This article is a summary from the following episode: Would Satan Approve of Your Morality?
Here’s a question that might sound strange at first: Is it possible that Satan would applaud the kind of preaching you hear on Sunday—or even the way you talk about the Christian life with your friends?
We believe the answer is yes. And that’s worth sitting with for a minute.
We tend to think Satan’s preferred sermons would be filled with moral chaos—denials of miracles, soft takes on sin, and worldly ideologies sneaking into the church. But what if one of his favorite kinds of preaching sounds a lot more… conservative? What if it upholds virtue, extols disciplined living, and calls people to clean up their lives—but it’s completely devoid of Jesus?
That’s the kind of religion Satan can work with. That’s the kind of Christianity that damns.
The Sermons Hell Applauds
There is a kind of preaching that the enemy loves—sermons that major on morality but never mention the Mediator. Preaching that’s heavy on law but light on grace. Christless, cross-less messages that leave people with a to-do list instead of good news.
And here’s the thing: it’s often done in Jesus’ name. These sermons might be emotionally moving. They might be packed with biblical language. They might challenge you to be better, try harder, live cleaner, and do more.
But if they fail to point you to the finished work of Christ—if they fail to give you Jesus as your righteousness, Jesus as your hope, Jesus as your very life—they aren’t Christian sermons. They’re just well-dressed despair.
When the Gospel Is Assumed, It’s Lost
The danger isn’t always false doctrine. Sometimes it’s just the absence of gospel clarity. A church can affirm all the right things in its statement of faith and still leave people starving, because the pulpit assumes the gospel instead of proclaiming it.
In our own tradition, we’ve seen how easily this can happen. After the Reformation, within just a couple of centuries, some pulpits were so overrun by moralism that the General Assembly in Scotland had to pass a law instructing pastors to actually preach the covenant of grace. Imagine that. They had to mandate gospel preaching in a Protestant church.
The temptation to drift from Christ-centered preaching to moral improvement talks is alive and well today.
Obedience Isn’t the Problem—Obscuring Jesus Is
Let’s be clear: we care about obedience. We preach the third use of the law. We believe the Christian life is one of discipleship, holiness, and bearing fruit. But when those things are disconnected from Jesus—when they become ends in themselves rather than the overflow of union with Christ—they become dangerous.

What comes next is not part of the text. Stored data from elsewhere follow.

Lemma get_order_eval_config (config : gmap string string) (id : Z) (w : World) :
  gateway_get_order config id w
  = match OrderStore.get id (store w) with
    | Raise _ =>
        (Raise (OrderNotFound (OrdersService.not_found_message id)),
         with_calls [orders_get_order id] w)
    | Ok order =>
        match config !! "PRODUCT_IMAGE_ROOT" with
        | None =>
            (Raise (KeyError "PRODUCT_IMAGE_ROOT"),
             with_calls [orders_get_order id] w)
        | Some image_root =>
            let view := OrdersService.serialize_order order in
            let '(res, cs) :=
              eval_lines (catalogue w) (image_url image_root)
                (o_order_details view) in
            (match res with
             | Ok items => Ok (GatewayService.with_details view items)
             | Raise e => Raise e
             end, with_calls (orders_get_order id :: cs) w)
        end
    end.
Proof.
  destruct (config !! "PRODUCT_IMAGE_ROOT") as [image_root|] eqn:Hroot.
  - rewrite (get_order_eval _ _ _ _ Hroot).
    by destruct (OrderStore.get id (store w)).
  - unfold gateway_get_order, GatewayService._get_order.
    unfold bind at 1. rewrite remote_get_order_eval.
    destruct (OrderStore.get id (store w)) as [order|e]; [|done].
    unfold bind at 1. unfold lift, getitem. by rewrite Hroot.
Qed.

(** X3.  The read views of the gateway, [_get_order], [fetch_orders],
    [_list_orders] and [list_orders], change nothing: whether they return
    or raise, the catalogue, the stored orders and the published events are
    what they were, and only calls have been made. *)
Theorem views_only_make_calls :
  (forall (config : gmap string string) (id : Z) (w : World),
      only_calls w (snd (gateway_get_order config id w)))
  /\ (forall (skip limit : Z) (w : World),
        only_calls w (snd (gateway_fetch_orders skip limit w)))
  /\ (forall (page limit : Z) (w : World),
        only_calls w (snd (gateway_list_orders_page page limit w)))
  /\ (forall (u : UnicodeData) (request : Request) (w : World),
        only_calls w (snd (gateway_list_orders u request w))).
Proof.
  assert (forall (page limit : Z) (w : World),
             only_calls w (snd (gateway_list_orders_page page limit w))) as Hpage.
  { intros page limit w. rewrite list_orders_page_eval. cbv zeta.
    destruct (eval_orders _ _ _) as [[orders'|e] cs]; simpl;
      apply only_calls_with_calls. }
  split; [|split; [|split]].
  - intros config id w. rewrite get_order_eval_config.
    destruct (OrderStore.get id (store w)) as [order|e];
      [|apply only_calls_with_calls].
    destruct (config !! "PRODUCT_IMAGE_ROOT"); [|apply only_calls_with_calls].
    cbv zeta. destruct (eval_lines _ _ _) as [res cs]. simpl.
    apply only_calls_with_calls.
  - intros skip limit w. rewrite fetch_orders_eval. simpl.
    apply only_calls_with_calls.
  - exact Hpage.
  - intros u request w. rewrite list_orders_eval.
    destruct (int_arg u request "page" 1) as [page|e]; [|apply only_calls_refl].
    destruct (int_arg u request "limit" 50) as [limit|e]; [|apply only_calls_refl].
    specialize (Hpage page limit w).
    by destruct (gateway_list_orders_page page limit w) as [[env|e] w'].
Qed.

(** ** The single-order view: missing setting, missing product *)

(** X4.  Without the setting [PRODUCT_IMAGE_ROOT], [_get_order] fails for
    every existing order with [KeyError], after it has asked the order
    service and before it asks for any product; for an order that does not
    exist the order service's [OrderNotFound] comes first. *)
Theorem get_order_without_image_root
    (config : gmap string string) (id : Z) (w : World) :
  config !! "PRODUCT_IMAGE_ROOT" = None ->
  (forall order : Order,
      OrderStore.get id (store w) = Ok order ->
      gateway_get_order config id w
      = (Raise (KeyError "PRODUCT_IMAGE_ROOT"), with_calls [orders_get_order id] w))
  /\ (id ∉ map order_id (rows (store w)) ->
      gateway_get_order config id w
      = (Raise (OrderNotFound ("Order with id " +:+ pretty id +:+ " not found")),
         with_calls [orders_get_order id] w)).
Proof.
  intros Hroot. rewrite get_order_eval_config, Hroot. split.
  - by intros order ->.
  - intros Habsent. by rewrite get_absent.
Qed.

Lemma get_order_without_image_root_witness :
  (∅ : gmap string string) !! "PRODUCT_IMAGE_ROOT" = None
  /\ OrderStore.get 1 (store sample_world) = Ok sample_order
  /\ gateway_get_order ∅ 1 sample_world
     = (Raise (KeyError "PRODUCT_IMAGE_ROOT"),
        with_calls [orders_get_order 1] sample_world).
Proof.
  assert ((∅ : gmap string string) !! "PRODUCT_IMAGE_ROOT" = None) as Hroot
    by apply lookup_empty.
  split; [exact Hroot|]. split; [reflexivity|].
  apply (proj1 (get_order_without_image_root ∅ 1 sample_world Hroot)
           sample_order eq_refl).
Defined.

Lemma eval_lines_first_missing cat image before item after :
  Forall (fun i => is_Some (cat !! od_product_id i)) before ->
  cat !! od_product_id item = None ->
  eval_lines cat image (before ++ item :: after)
  = (Raise (ProductNotFound (od_product_id item)),
     map products_get (map od_product_id (before ++ [item]))).
Proof.
  intros Hbefore Hitem. induction Hbefore as [|i rest [r Hr] _ IH]; simpl.
  - by rewrite Hitem.
  - by rewrite Hr, IH.
Qed.

(** X5.  [_get_order] stops at the first line whose product is missing: it
    fails with [ProductNotFound] for that line, and the products it has
    asked for are those of the lines up to and including that one, each
    once and in order, and none of the lines after it. *)
Theorem get_order_stops_at_first_missing_product
    (config : gmap string string) (image_root : string) (id : Z) (w : World)
    (order : Order) (before after : list OrderDetail) (line : OrderDetail) :
  config !! "PRODUCT_IMAGE_ROOT" = Some image_root ->
  OrderStore.get id (store w) = Ok order ->
  order_details order = before ++ line :: after ->
  Forall (fun d => is_Some (catalogue w !! product_id d)) before ->
  catalogue w !! product_id line = None ->
  exists msg : string,
    gateway_get_order config id w
    = (Raise (ProductNotFound msg),
       with_calls (orders_get_order id
                     :: map products_get (map product_id (before ++ [line]))) w).
Proof.
  intros Hroot Hget Hlines Hbefore Hline.
  rewrite get_order_eval_config, Hget, Hroot. cbv zeta. simpl o_order_details.
  rewrite Hlines, map_app. simpl map.
  rewrite (eval_lines_first_missing _ _ (map OrdersService.serialize_detail before)).
  - exists (product_id line). simpl. do 3 f_equal.
    rewrite !map_app, serialized_product_ids. reflexivity.
  - apply Forall_fmap. eapply Forall_impl; [done|]. by intros d.
  - done.
Qed.


Lemma get_order_stops_at_first_missing_product_witness :
  sample_config !! "PRODUCT_IMAGE_ROOT"
    = Some "http://www.example.com/airship/images"
  /\ OrderStore.get 1 (store odyssey_only) = Ok sample_order
  /\ catalogue odyssey_only !! "the_enigma" = None
  /\ exists msg : string,
       gateway_get_order sample_config 1 odyssey_only
       = (Raise (ProductNotFound msg),
          with_calls [orders_get_order 1; products_get "the_odyssey";
                      products_get "the_enigma"] odyssey_only).
Proof.
  assert (sample_config !! "PRODUCT_IMAGE_ROOT"
          = Some "http://www.example.com/airship/images") as Hroot by reflexivity.
  assert (catalogue odyssey_only !! "the_enigma" = None) as Hmissing
    by apply lookup_delete_eq.
  split; [exact Hroot|]. split; [reflexivity|]. split; [exact Hmissing|].
  apply (get_order_stops_at_first_missing_product sample_config _ 1 odyssey_only
           sample_order
           [mkOrderDetail 1 "the_odyssey" (mkDecimal 9999 2) 1] []
           (mkOrderDetail 2 "the_enigma" (mkDecimal 599 2) 8)
           Hroot eq_refl eq_refl); [|exact Hmissing].
  by_computation.
Defined.

(** ** The list view: the batch call, and a missing product *)

Lemma collect_line_ids (ids : gset string) (items : list OrderDetailDict) (pid : string) :
  pid ∈ foldl (fun ids item => ids ∪ {[ od_product_id item ]}) ids items
  <-> pid ∈ ids \/ pid ∈ map od_product_id items.
Proof.
  revert ids. induction items as [|item rest IH]; intros ids; simpl.
  - split; [by left|]. intros [H|H]; [done|]. by apply elem_of_nil in H.
  - rewrite IH, elem_of_union, elem_of_singleton, elem_of_cons. tauto.
Qed.

Lemma collect_order_ids (ids : gset string) (orders : list OrderDict) (pid : string) :
  pid ∈ foldl
          (fun ids order =>
             foldl (fun ids item => ids ∪ {[ od_product_id item ]})
                   ids (o_order_details order))
          ids orders
  <-> pid ∈ ids \/ pid ∈ line_product_ids orders.
Proof.
  revert ids. induction orders as [|order rest IH]; intros ids; simpl.
  - split; [by left|]. intros [H|H]; [done|]. by apply elem_of_nil in H.
  - rewrite IH, collect_line_ids. unfold line_product_ids. simpl.
    rewrite elem_of_app. tauto.
Qed.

Without the gospel, moral instruction becomes a tool for self-righteousness. It leads people to believe that their obedience earns them standing before God or status among others. Either way, it’s slavery.
And Satan doesn’t mind it at all.
He’d love nothing more than for churches to become factories of guilt and performance. He’d love for Christians to wake up each day with a burden on their back, wondering if they’ve done enough. He’d love for us to view God not as our Father who loves us, but as a disappointed judge with arms crossed.
The Christian Life Is Lived in Christ
The antidote to all of this isn’t to stop talking about the law. It’s to keep the gospel front and center. Every call to obedience in Scripture is framed by the love and work of Christ. “Be imitators of God,” Paul writes, “as beloved children.” That’s the pattern. That’s the posture.
So when we talk about sanctification, faithfulness, parenting, marriage, or spiritual discipline, we do it with Jesus in full view. Because it’s only through Him—and because of Him—that we can live the life we’ve been called to.
Pastors, Pay Attention to the Emphasis
If you’re a preacher, hear this: you don’t have to be a heretic to harm your people. If Christ isn’t clearly and regularly held out as the answer, the hope, and the source of strength for your congregation, you may be feeding them stones instead of bread.
Even church discipline—something many of us in Reformed circles rightly uphold—must be done in light of the gospel. When we call someone to repentance, we’re not pronouncing them lost. We’re calling them back to safety. We’re calling them back to Jesus.
Don’t Assume—Proclaim
If someone professes Christ but struggles, our first move should be compassion, not suspicion. Maybe they’ve never been discipled. Maybe they’ve been beaten down by pietism or burned out by performance. Maybe they’ve never heard a gospel-centered sermon in their life.
Let’s not assume they’re false professors. Let’s give them Jesus. Let’s remind them of who they are in Him and call them to live in light of that.
Resting in the One Who Loves Us
The devil wants us focused on ourselves—our progress, our failures, our discipline, our devotion. But the gospel calls us to fix our eyes on Jesus, the author and perfecter of our faith.
He’s the One who lived the narrow way. He’s the door we enter through. He’s the Savior who loves us, intercedes for us, and never lets us go.
Let’s not give the enemy anything to applaud. Let’s give our people Jesus.